If you skip potential_deriv, the framework will try to derive it via jax.grad when potential is written using jax.numpy ops. If jax isn’t available or your potential uses stock numpy, it falls back to a central-difference numerical derivative. Subclassing with an analytic potential_deriv is fastest; jax autograd is the next-best option.

import jax.numpy as jnp

# potential_deriv resolved automatically by jax.grad
loss = Loss(potential=lambda a: jnp.sqrt(1.0 + a ** 2) - 1.0, link="identity")
loss.potential_deriv(np.array([0.5, 1.0, 2.0]))
array([0.4472136 , 0.70710677, 0.8944272 ], dtype=float32)

When the loss has a restricted α-domain — say you want \(\alpha > 0\) — set the link to constrain \(\hat\alpha\):

class KLLikeLoss(Loss):
    name = "kl-like"

    def potential(self, alpha):
        return alpha * np.log(alpha)

    def potential_deriv(self, alpha):
        return np.log(alpha) + 1.0

    def link_to_alpha(self, eta):
        return np.exp(np.clip(eta, -50.0, 50.0))

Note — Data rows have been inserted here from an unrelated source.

Lemma accessors_memoized_witness :
  Resource.retrieve Sample.flaky (Resource.init Sample.address (Some O)) Sample.cold =
    (Ok tt,
     {| Resource.url := Sample.address; Resource.cache := Some O;
        Resource._response := None; Resource._success := Some false |},
     after_call Sample.address Sample.cold) /\
  exists o,
    Resource.content Sample.flaky
      {| Resource.url := Sample.address; Resource.cache := Some O;
         Resource._response := None; Resource._success := Some false |}
      (after_call Sample.address Sample.cold) =
    (o,
     {| Resource.url := Sample.address; Resource.cache := Some O;
        Resource._response := None; Resource._success := Some false |},
     after_call Sample.address Sample.cold) /\
    Resource.content Sample.flaky (Resource.init Sample.address (Some O)) Sample.cold =
    (o,
     {| Resource.url := Sample.address; Resource.cache := Some O;
        Resource._response := None; Resource._success := Some false |},
     after_call Sample.address Sample.cold).
Proof.
  split; [reflexivity|].
  exact (proj1 (accessors_memoized Sample.flaky Sample.address (Some O) Sample.cold
                  _ _ eq_refl)).
Defined.

(** C5 (the code at the failing input): on an object without a cache and a
    network that serves the page, the first access of each accessor raises
    [TypeError], and an access after that raises [AttributeError]. *)
Lemma accessors_without_cache_raise :
  let stuck :=
    {| Resource.url := Sample.address; Resource.cache := None;
       Resource._response := Some Sample.page; Resource._success := None |} in
  let w := after_call Sample.address Sample.cold in
  Resource.content Sample.serving (Resource.init Sample.address None) Sample.cold =
    (Raise TypeError, stuck, w) /\
  Resource.status_code Sample.serving (Resource.init Sample.address None) Sample.cold =
    (Raise TypeError, stuck, w) /\
  Resource.final_url Sample.serving (Resource.init Sample.address None) Sample.cold =
    (Raise TypeError, stuck, w) /\
  Resource.content Sample.serving stuck w = (Raise AttributeError, stuck, w).
Proof. repeat split. Qed.

Lemma success_iff_attempt_ok_and_200_witness :
  exists b : bool,
    Resource.success Sample.serving_error_page
      {| Resource.url := Sample.address; Resource.cache := Some O;
         Resource._response := Some Sample.error_page;
         Resource._success := Some true |}
      (after_setitem O Sample.address Sample.error_page
         (after_call Sample.address Sample.cold)) =
    (Ok b,
     {| Resource.url := Sample.address; Resource.cache := Some O;
        Resource._response := Some Sample.error_page;
        Resource._success := Some true |},
     after_setitem O Sample.address Sample.error_page
       (after_call Sample.address Sample.cold)) /\
    b = false.
Proof.
  destruct (success_iff_attempt_ok_and_200 Sample.serving_error_page
              (Resource.init Sample.address (Some O)) Sample.cold _ _ eq_refl)
    as [b (Hrun & _ & Hnot)].
  exists b. split; [exact Hrun|].
  apply (Hnot Sample.error_page); [reflexivity|reflexivity|discriminate].
Defined.

Lemma retrieve_uses_cache_witness :
  Resource.retrieve Sample.flaky (Resource.init Sample.address (Some O)) Sample.warm =
  (Ok tt,
   {| Resource.url := Sample.address; Resource.cache := Some O;
      Resource._response := Some Sample.page; Resource._success := Some true |},
   Sample.warm).
Proof.
  exact (proj1 (retrieve_uses_cache Sample.flaky Sample.address O Sample.warm
                  Sample.page eq_refl)).
Defined.

Lemma disjoint_matches_preserved_witness :
  Sample.asset_y ∈
    Guess.positive_matches
      (Guess.add_all
         (Guess.init Sample.v54 (Some [Sample.asset_x]) (Some [Sample.asset_z]))
         (take 1 [Guess.Positive Sample.asset_y])) /\
  Guess.disjoint_matches
    (Guess.add_all
       (Guess.init Sample.v54 (Some [Sample.asset_x]) (Some [Sample.asset_z]))
       (take 1 [Guess.Positive Sample.asset_y])).
Proof.
  split; [apply (bool_decide_unpack _); vm_compute; exact I|].
  apply (disjoint_matches_preserved Sample.v54 (Some [Sample.asset_x])
           (Some [Sample.asset_z]) [Guess.Positive Sample.asset_y]).
  intros a Hp Hn. simpl in Hp, Hn.
  rewrite !list_elem_of_singleton in Hp. rewrite !list_elem_of_singleton in Hn.
  destruct Hn as [Hn|Hn]; [|discriminate Hn].
  destruct Hp as [Hp|Hp]; [|inversion Hp]; subst a; discriminate.
Defined.

(** ** Strings *)

Section StringFacts.
Import PyStr.

Lemma length_append (a b : string) :
  String.length (a +:+ b) = String.length a + String.length b.
Proof. induction a as [|c a IH]; simpl; [reflexivity|]. rewrite IH. reflexivity. Qed.

Lemma length_take (n : nat) (s : string) :
  String.length (take n s) = Nat.min n (String.length s).
Proof.
  revert s. induction n as [|n IH]; intros [|c s]; simpl; try reflexivity.
  rewrite IH. reflexivity.
Qed.

Lemma length_drop (n : nat) (s : string) :
  String.length (drop n s) = String.length s - n.
Proof.
  revert s. induction n as [|n IH]; intros [|c s]; simpl; try reflexivity.
  apply IH.
Qed.





Lemma length_last (n : nat) (s : string) :
  String.length (last n s) = Nat.min n (String.length s).
Proof. unfold last. rewrite length_drop. lia. Qed.


Lemma length_hex (b : list Byte.byte) :
  String.length (hex b) = 2 * length b.
Proof. induction b as [|x b IH]; simpl; [reflexivity|]. rewrite IH. lia. Qed.

End StringFacts.

(** ** Persisting *)

Section PersistFacts.
Import Resource.
Variable requests_get : nat -> string -> option Response.t.
Variable urlparse : string -> ParseResult.
Variable clean_path_name : string -> string.
Variable calculate_checksum : list Byte.byte -> list Byte.byte.
Variable urlparse_raises : string -> bool.
Variable makedirs_raises : string -> World -> bool.
Variable open_raises : string -> World -> bool.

    def alpha_to_eta(self, alpha):
        return np.log(alpha)

Loss from a constructor or a one-off subclass is not save/load round-trippable — the user’s potential callable doesn’t survive the JSON metadata path. Pass the loss explicitly when reloading the estimator. The four built-ins do round-trip.

SquaredLoss and KLLoss are short reference implementations.

Backend support

NoteWhich backends accept which losses
  • Boosting (rieszboost): all four losses.
  • Kernel ridge (krrr): SquaredLoss only — non-quadratic losses need a Newton iteration on the kernel system.
  • Random forest, augmentation-style (forestriesz.AugForestRieszRegressor): all four losses. Tree structure from the squared MSE criterion, then a per-leaf Newton replaces each leaf’s stored θ with the Bregman optimum.
  • Random forest, moment-style (forestriesz.ForestRieszRegressor): SquaredLoss only.
  • Neural network (riesznet): all four losses. Each loss’s per-row Bregman form is implemented in autograd-friendly torch ops; gradient parity vs the analytic loss is checked at 1e-8.

Pass an unsupported loss and the backend raises at fit time with a clear error.